IMF MANAGING DIRECTOR CHRISTINE LAGARDE: “There was a common recognition, a common diagnosis of what is happening at the moment and of shared sense of common purpose. As far as the IMF is concerned, it is ready and it will deliver on any type of resources necessary and available to all its members.”

IMFC COMMUNIQUE ON GLOBAL ECONOMY, CRISIS

“The global economy has entered a dangerous phase, calling for exceptional vigilance, coordination and readiness to take bold action from members and the IMF alike. We are encouraged by the determination of our euro-area colleagues to do what is needed to resolve the euro-area crisis.”

IMFC COMMUNIQUE ON EURO ZONE, BANKS:

“Euro-area countries will do whatever is necessary to resolve the euro area sovereign debt crisis and ensure the financial stability of the euro area as a whole and its member states.

“…Advanced economies will ensure that banks have strong capital positions and access to adequate funding; maintain accommodative monetary policies as long as this is consistent with price stability, bearing in mind international spillovers; revive weak housing markets and repair household balance sheets; and undertake structural reforms to boost jobs and the medium-term growth potential of their economies.”

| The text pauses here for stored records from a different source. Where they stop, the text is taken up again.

(* ===== verification/Loader.v ===== *)
(** * Loading a machine ([src/riscv_machine.cpp])

    What the simulator does to memory before the first instruction: the firmware
    (raw, ELF or hex), kernel, initial disk, boot ROM and device tree
    ([copy_kernel]), and the memory map of a machine ([virt_machine_init]).

    [option] is what crashes: a failed [assert], a copy to [NULL], a read outside an
    image.  A call that reports an error returns it on the left of a sum. *)

From S2P Require Import Prelude Iomem Cpu Virtio Platform Bootrom Json Config Fdt Elf.
From Stdlib Require String.
Import String.StringSyntax.

Definition KERNEL_OFFSET : Z := 0x200000.

(** The members of [RISCVMachine] that loading uses.  [next_host] is where the next
    [mallocz] of RAM goes. *)
Record boot_machine := mkBoot {
  b_mem_map : PhysMemoryMap;
  b_host : hostmem;
  next_host : Z;
  b_harts : list RISCVCPUState;
  b_ram_base_addr : Z;
  b_ram_size : Z;
  b_clint_base_addr : Z;
  b_clint_size : Z;
  b_plic_base_addr : Z;
  b_plic_size : Z;
  b_virtio_count : nat;
  b_fb_dev : option FBDevice;
  b_bootrom_loaded : bool;
  b_compact_bootrom : bool;
  b_initrd_start : Z;
  b_htif_tohost_addr : Z;
}.

Definition boot_eta (s : boot_machine) : boot_machine :=
  mkBoot (b_mem_map s) (b_host s) (next_host s) (b_harts s) (b_ram_base_addr s) (b_ram_size s)
    (b_clint_base_addr s) (b_clint_size s) (b_plic_base_addr s) (b_plic_size s) (b_virtio_count s)
    (b_fb_dev s) (b_bootrom_loaded s) (b_compact_bootrom s) (b_initrd_start s) (b_htif_tohost_addr s).

#[export] Instance upd_b_mem_map : Setter b_mem_map := ltac:(setter_of boot_eta).
#[export] Instance upd_b_host : Setter b_host := ltac:(setter_of boot_eta).
#[export] Instance upd_next_host : Setter next_host := ltac:(setter_of boot_eta).
#[export] Instance upd_b_harts : Setter b_harts := ltac:(setter_of boot_eta).
#[export] Instance upd_b_bootrom_loaded : Setter b_bootrom_loaded := ltac:(setter_of boot_eta).
#[export] Instance upd_b_initrd_start : Setter b_initrd_start := ltac:(setter_of boot_eta).
#[export] Instance upd_b_virtio_count : Setter b_virtio_count := ltac:(setter_of boot_eta).

(** ** Memory *)

(** [get_ram_ptr]. *)
Definition ram_ptr (s : boot_machine) (paddr : Z) : option Z :=
  match get_phys_mem_range (b_mem_map s) paddr with
  | Some (_, pr) => if is_ram pr then Some (phys_mem pr + (paddr - pr_addr pr)) else None
  | None => None
  end.

(** [memcpy(get_ram_ptr(s, paddr), bs, len)]. *)
Definition copy_to_ram (s : boot_machine) (paddr : Z) (bs : list Z) : option boot_machine :=
  p ← ram_ptr s paddr;
  Some (s <| b_host ::= fun h => write_bytes h p bs |>).

Definition cpu_register_ram (s : boot_machine) (addr size : Z) : option boot_machine :=
  '(map, _) ← default_register_ram (b_mem_map s) addr size 0 (next_host s);
  Some (s <| b_mem_map := map |> <| next_host ::= fun p => p + size |>).

Definition register_device (s : boot_machine) (addr size handle flags : Z) : option boot_machine :=
  '(map, _) ← cpu_register_device (b_mem_map s) addr size handle flags;
  Some (s <| b_mem_map := map |>).

(** ** Images *)

(** A size rounded up to pages. *)
Definition page_round (n : Z) : Z := u64 (n + DEVRAM_PAGE_SIZE - 1) .&~ (DEVRAM_PAGE_SIZE - 1).

(** One program header at offset [ph]. *)
Definition load_segment (s : boot_machine) (image : list Z) (ph : Z) : option boot_machine :=
  p_type ← fld image ph 4;
  if p_type =? PT_LOAD then
    p_offset ← fld image (ph + 8) 8;
    p_vaddr ← fld image (ph + 16) 8;
    p_filesz ← fld image (ph + 32) 8;
    p_memsz ← fld image (ph + 40) 8;
    s ← (if p_vaddr =? BOOT_BASE_ADDR then Some (s <| b_bootrom_loaded := true |>)
         else if p_vaddr =? b_ram_base_addr s then Some s
         else cpu_register_ram s p_vaddr (page_round p_memsz));
    if p_offset + p_filesz <=? Z.of_nat (length image)
    then copy_to_ram s p_vaddr (peek image p_offset p_filesz)
    else None
  else Some s.

Fixpoint load_segments (s : boot_machine) (image : list Z) (ph : Z) (n : nat) : option boot_machine :=
  match n with
  | O => Some s
  | S n => s ← load_segment s image ph; load_segments s image (ph + sizeof_Phdr) n
  end.

Definition load_elf_image (s : boot_machine) (image : list Z) : option boot_machine :=
  phoff ← e_phoff image;
  phnum ← e_phnum image;
  load_segments s image phoff (Z.to_nat phnum).

(** [%lx] of [sscanf]: leading white space, a sign, a prefix, digits; the value in 64
    bits and the rest, [None] if there is no digit. *)
Definition scan_hex (p : text) : option (Z * text) :=
  let q := drop_spaces p in
  let neg := ch q =? 45 in
  let q := if (ch q =? 45) || (ch q =? 43) then tl q else q in
  let q := if (ch q =? 48) && ((ch (tl q) =? 120) || (ch (tl q) =? 88)) && (digit_val (ch (tl (tl q))) <? 16)
           then tl (tl q) else q in
  if digit_val (ch q) <? 16 then
    let '(v, q) := digits 16 0 q in
    let v := Z.min (2 ^ 64 - 1) v in
    Some (u64 (if neg then - v else v), q)
  else None.

(** The line up to the newline, and what follows it. *)
Fixpoint split_line (p : text) : text * option text :=
  match p with
  | [] => ([], None)
  | c :: p => if c =? 10 then ([], Some p) else let '(l, r) := split_line p in (c :: l, r)
  end.

(** One line, [address word]; the program exits if the address is not in RAM. *)
Fixpoint hex_loop (fuel : nat) (s : boot_machine) (p : text) : option boot_machine :=
  match fuel with
  | O => Some s
  | S fuel =>
      let p := if (ch p =? 48) && (ch (tl p) =? 120) then tl (tl p) else p in
      let '(line, rest) := split_line p in
      match scan_hex line with
      | None => Some s
      | Some (offset, l) =>
          match scan_hex l with
          | None => Some s
          | Some (data, _) =>
              s ← copy_to_ram s offset [u8 data; u8 (data >> 8); u8 (data >> 16); u8 (data >> 24)];
              match rest with None => Some s | Some p => hex_loop fuel s p end
          end
      end
  end.

Definition load_hex_image (s : boot_machine) (image : text) : option boot_machine :=
  hex_loop (S (length image)) s (cstr image).

(** ** The boot ROM *)

Definition le32 (v : Z) : list Z := [u8 v; u8 (v >> 8); u8 (v >> 16); u8 (v >> 24)].

(** The boot code for a RAM base of 0x80000000, 0x8000000000 or 0xC000000000. *)
Definition bootrom_code (ncpus : nat) (base : Z) : list Z :=
  [0xf1402573] ++
  (if (ncpus =? 1)%nat then [0x00050663; 0x10500073; 0xffdff06f] else [0x00000013; 0x00000013; 0x00000013]) ++
  [0x00000597; 0x0f058593; 0x60300413; 0x7b041073] ++
  (if base =? 0xC000000000 then [0x0030041b; 0x02641413]
   else [0x0010041b; if base =? 0x80000000 then 0x01f41413 else 0x02741413]) ++
  [0x7b141073; 0x7b200073].

Inductive boot_err :=
  | Firmware_too_big | Wrong_entry_point | Kernel_offset_outside_ram | Kernel_too_big | Initrd_too_big
  | Bootrom_missing | Unsupported_base_address | Fdt_failed | Too_many_cpus | Unsupported_input_device | No_bios.

(** The size in bytes is 13 words. *)
Definition generate_bootrom (s : boot_machine) : option (boot_err + boot_machine) :=
  let base := b_ram_base_addr s in
  if negb (base =? 0x0080000000) && negb (base =? 0x8000000000) && negb (base =? 0xC000000000) then
    Some (inl Unsupported_base_address)
  else
    s ← copy_to_ram s ROM_BASE_ADDR (mjoin (le32 <$> bootrom_code (length (b_harts s)) base));
    Some (inr s).

(** [file] is the contents of the boot ROM file, [None] if it cannot be opened. *)
Definition load_bootrom (s : boot_machine) (file : option (list Z)) : option (boot_err + boot_machine) :=
  match file with
  | None => Some (inl Bootrom_missing)
  | Some bs => s ← copy_to_ram s ROM_BASE_ADDR bs; Some (inr s)
  end.

Definition fdt_of (s : boot_machine) : fdt_machine :=
  {| misa_of := (fun c => u32 (misa c)) <$> b_harts s; m_ram_base_addr := b_ram_base_addr s; m_ram_size := b_ram_size s;
     m_clint_base_addr := b_clint_base_addr s; m_clint_size := b_clint_size s;
     m_plic_base_addr := b_plic_base_addr s; m_plic_size := b_plic_size s;
     Fdt.virtio_count := b_virtio_count s; Fdt.fb_dev := b_fb_dev s |}.

(** ** [copy_kernel] *)

Notation "'let!' x := e 'in' k" :=
  (match e with None => None | Some (inl err) => Some (inl err) | Some (inr x) => k end)
  (at level 10, x strict pattern, e at level 200, k at level 200, only parsing).

Definition load_firmware (s : boot_machine) (fw : list Z) : option (boot_err + boot_machine) :=
  if b_ram_size s <? Z.of_nat (length fw) then Some (inl Firmware_too_big)
  else if elf64_is_riscv64 fw then
    s ← load_elf_image s fw;
    entry ← elf64_get_entrypoint fw;
    if negb (b_bootrom_loaded s) && negb (entry =? b_ram_base_addr s) then Some (inl Wrong_entry_point)
    else s ← load_elf_image s fw; Some (inr s)
  else if (2 <? Z.of_nat (length fw)) && (ch fw =? 48) && (ch fw =? 120) then
    s ← load_hex_image s fw; Some (inr s)
  else s ← copy_to_ram s (b_ram_base_addr s) fw; Some (inr s).

Definition load_kernel (s : boot_machine) (kernel : option (list Z)) : option (boot_err + boot_machine) :=
  match kernel with
  | None | Some [] => Some (inr s)
  | Some bs =>
      if b_ram_size s <=? KERNEL_OFFSET then Some (inl Kernel_offset_outside_ram)
      else if b_ram_size s - KERNEL_OFFSET <? Z.of_nat (length bs) then Some (inl Kernel_too_big)
      else s ← copy_to_ram s (u64 (b_ram_base_addr s + KERNEL_OFFSET)) bs; Some (inr s)
  end.

(** Also [initrd_end]. *)
Definition load_initrd (s : boot_machine) (initrd : option (list Z)) : option (boot_err + boot_machine * Z) :=
  match initrd with
  | None | Some [] => Some (inr (s, 0))
  | Some bs =>
      if b_ram_size s <? Z.of_nat (length bs) then Some (inl Initrd_too_big)
      else
        let initrd_end := u64 (b_ram_base_addr s + b_ram_size s) in
        let start := (u64 (initrd_end - Z.of_nat (length bs)) >> 12) << 12 in
        s ← copy_to_ram (s <| b_initrd_start := start |>) start bs;
        Some (inr (s, initrd_end))
  end.

(** [bootrom] and [dtb] are the files given on the command line, if any, and what
    reading them gives; a device tree that cannot be opened crashes in [fseek]. *)
Definition load_rom (s : boot_machine) (bootrom dtb : option (option (list Z)))
    (cmd_line : option text) (initrd_end : Z) : option (boot_err + boot_machine) :=
  if b_bootrom_loaded s then Some (inr s)
  else
    match bootrom with
    | Some file => load_bootrom s file
    | None =>
        let! s := generate_bootrom s in
        let fdt_off := (BOOT_BASE_ADDR - ROM_BASE_ADDR) + (if b_compact_bootrom s then 13 * 4 else 256) in
        dtb ← (match dtb with None => Some None | Some file => Some <$> file end);
        blob ← riscv_build_fdt (fdt_of s) dtb cmd_line (b_initrd_start s) initrd_end;
        p ← ram_ptr s ROM_BASE_ADDR;
        Some (inr (s <| b_host ::= fun h => write_bytes h (p + fdt_off) blob |>))
    end.

Definition copy_kernel (s : boot_machine) (fw : list Z) (kernel initrd : option (list Z))
    (bootrom dtb : option (option (list Z))) (cmd_line : option text)
  : option (boot_err + boot_machine) :=
  let s := s <| b_initrd_start := 0 |> in
  let! s := load_firmware s fw in
  let! s := load_kernel s kernel in
  let! (s, initrd_end) := load_initrd s initrd in
  let! s := load_rom s bootrom dtb cmd_line initrd_end in
  Some (inr (s <| b_harts ::= fmap (fun c => c <| debug_mode := true |>) |>)).

(** ** The machine *)

Definition UART0_BASE_ADDR : Z := 0x54000000.
Definition UART0_SIZE : Z := 32.
Definition ANY_SIZE : Z := DEVIO_SIZE32 .| DEVIO_SIZE16 .| DEVIO_SIZE8.

(** The handle of virtio device [i]. *)
Definition H_VIRTIO (i : nat) : Z := 6 + Z.of_nat i.

(** [virtio_init] on the memory-mapped bus, for the devices [i] to [i + n - 1]. *)
Fixpoint register_virtio (n i : nat) (s : boot_machine) : option boot_machine :=
  match n with
  | O => Some s
  | S n =>
      s ← register_device s (VIRTIO_BASE_ADDR + Z.of_nat i * VIRTIO_SIZE) VIRTIO_PAGE_SIZE (H_VIRTIO i) ANY_SIZE;
      register_virtio n (S i) (s <| b_virtio_count ::= S |>)
  end.

(** The fixed ranges. *)
Definition register_platform (p : VirtMachineParams) (s : boot_machine) : option boot_machine :=
  s ← cpu_register_ram s (b_ram_base_addr s) (b_ram_size s);
  s ← cpu_register_ram s ROM_BASE_ADDR ROM_SIZE;
  s ← register_device s UART0_BASE_ADDR UART0_SIZE H_UART DEVIO_SIZE32;
  s ← register_device s DW_APB_UART0_BASE_ADDR DW_APB_UART0_SIZE H_DW0 ANY_SIZE;
  s ← register_device s DW_APB_UART1_BASE_ADDR DW_APB_UART1_SIZE H_DW1 ANY_SIZE;
  s ← register_device s (clint_base_addr p) (clint_size p) H_CLINT ANY_SIZE;
  register_device s (plic_base_addr p) (plic_size p) H_PLIC DEVIO_SIZE32.

Definition file_buf (p : VirtMachineParams) (i : nat) : option (list Z) := files p !! i ≫= buf.

Definition init_hart (p : VirtMachineParams) (hartid : nat) : RISCVCPUState :=
  (riscv_cpu_init (reset_vector p) (custom_extension p) (clear_ids p) (Z.of_nat hartid))
    <| Cpu.physical_addr_len := physical_addr_len p |>.

(** The state before anything is registered; [arena] is where host memory is allocated. *)
Definition new_machine (p : VirtMachineParams) (arena : Z) (harts : list RISCVCPUState) : boot_machine :=
  {| b_mem_map := []; b_host := ∅; next_host := arena; b_harts := harts;
     b_ram_base_addr := ram_base_addr p; b_ram_size := ram_size p;
     b_clint_base_addr := clint_base_addr p; b_clint_size := clint_size p;
     b_plic_base_addr := plic_base_addr p; b_plic_size := plic_size p;
     b_virtio_count := 0; b_fb_dev := None; b_bootrom_loaded := false;
     b_compact_bootrom := compact_bootrom p; b_initrd_start := 0; b_htif_tohost_addr := htif_base_addr p |}.

Section init.
  Context (read_file : text -> option (list Z)) (arena : Z).

Definition load_images (p : VirtMachineParams) (s : boot_machine) : option (boot_err + boot_machine) :=
  match file_buf p VM_FILE_BIOS with
  | None => Some (inl No_bios)
  | Some fw =>
      copy_kernel s fw (file_buf p VM_FILE_KERNEL) (file_buf p VM_FILE_INITRD)
        (read_file <$> bootrom_name p) (read_file <$> dtb_name p) (cmdline p)
  end.

(** Network, disks and shared directories, then keyboard and tablet. *)
Definition init_virtio (p : VirtMachineParams) (s : boot_machine) : option (boot_err + boot_machine) :=
  s ← register_virtio (eth_count p + drive_count p + fs_count p) 0 s;
  match input_device p with
  | None => Some (inr s)
  | Some d =>
      if decide (d = str "virtio") then
        s ← register_virtio 2 (b_virtio_count s) s; Some (inr s)
      else Some (inl Unsupported_input_device)
  end.

Definition virt_machine_init (p : VirtMachineParams) : option (boot_err + boot_machine) :=
  let ncpus := i32 (ncpus p) in
  if MAX_CPUS <? ncpus then Some (inl Too_many_cpus)
  else
    s ← register_platform p (new_machine p arena (init_hart p <$> seq 0 (Z.to_nat ncpus)));
    let! s := init_virtio p s in
    load_images p s.

(** [virt_machine_load], without the dumps of memory: the images once more. *)
Definition virt_machine_load (p : VirtMachineParams) (s : boot_machine) : option (boot_err + boot_machine) :=
  load_images p s.

End init.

And here are is a quote from Tim Geithner (Timmeh!) suggesting that maybe the critical players in Europe still don’t get it:

U.S. TREASURY SECRETARY TIMOTHY GEITHNER, ON BBC RADIO: “All of us who look at Europe going through this have to have admiration for what they are trying to do and recognize the difficulty of it but also help them understand that markets are moving much more quickly than they are moving, and these things have the classic dynamic that the longer you wait the harder it is to solve, the more expensive it is to solve, and there is a huge premium on early action.”